(WHAT YOU NEED TO DO): Copy each line of the entries beneath that contains the word "done".

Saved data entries
□ □ □ □ □
(** A machine that executed WAIT [d] at time [t0] resumes at a [tick] made
    [e] milliseconds later exactly when [d <= e], although the clock and the
    wake-up time wrap around at 2^32; a tick that comes too early changes
    nothing. *)
Theorem wait_wakes_on_time {S : Type} `{HasClock S} (natives : NativeRegistry (S := S)) t0 d e budget (s : S) :
  state_ (vm_of s) = WAITING -> wakeAt_ (vm_of s) = u32 (t0 + d) -> (millis s).1 = u32 (t0 + e) ->
  0 <= d < 65536 -> 0 <= e < 2 ^ 31 ->
  tick natives budget s
  = if d <=? e then execute_loop natives budget (upd_vm (set_state RUNNING) (millis s).2).2 else (tt, (millis s).2).
Proof.
  intros Hst Hw Ht Hd He. unfold tick. rewrite st_bind_run. unfold get_vm at 1, gets. cbn [fst snd]. rewrite Hst.
  replace (is_state WAITING WAITING) with true by reflexivity. rewrite !st_bind_run. unfold get_vm, gets. cbn [fst snd]. rewrite millis_vm, Hw, Ht.
  assert (E : i32 (u32 (u32 (t0 + e) - u32 (t0 + d))) = e - d).
  { rewrite <- (i32_id (e - d)) by (unfold int32, INT_MIN, INT_MAX; lia). unfold i32, to_signed, u32. f_equal.
    rewrite Zplus_mod_idemp_l, <- Z.add_sub_swap, Zminus_mod_idemp_r.
    rewrite <- Zminus_mod_idemp_l, Zplus_mod_idemp_l, Zminus_mod_idemp_l. f_equal. lia. }
  rewrite E. destruct (Z.ltb_spec (e - d) 0), (Z.leb_spec d e); try lia; [done|]. by rewrite st_bind_run.
Qed.

(** The wait of the example starts at the last millisecond before the wrap. *)
Definition waiting_device (e : Z) : bench :=
  Bench (vm_of (vm_run bench_natives sum_session sum_device).2) (4294967295 + e).

Lemma wait_wakes_on_time_witness :
  state_ (vm_of (tick bench_natives 9 (waiting_device 4)).2) = WAITING
  /\ state_ (vm_of (tick bench_natives 9 (waiting_device 5)).2) = HALTED.
Proof.
  split.
  - rewrite (wait_wakes_on_time bench_natives 4294967295 5 4 9 (waiting_device 4)); try done; vm_compute; done.
  - rewrite (wait_wakes_on_time bench_natives 4294967295 5 5 9 (waiting_device 5)); try done; vm_compute; done.
Defined.

End EspVmRun.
□ □ □ □ □
(RESPONSE TO THE EXERCISE):
  rewrite E. destruct (Z.ltb_spec (e - d) 0), (Z.leb_spec d e); try lia; [done|]. by rewrite st_bind_run.
  - rewrite (wait_wakes_on_time bench_natives 4294967295 5 4 9 (waiting_device 4)); try done; vm_compute; done.
  - rewrite (wait_wakes_on_time bench_natives 4294967295 5 5 9 (waiting_device 5)); try done; vm_compute; done.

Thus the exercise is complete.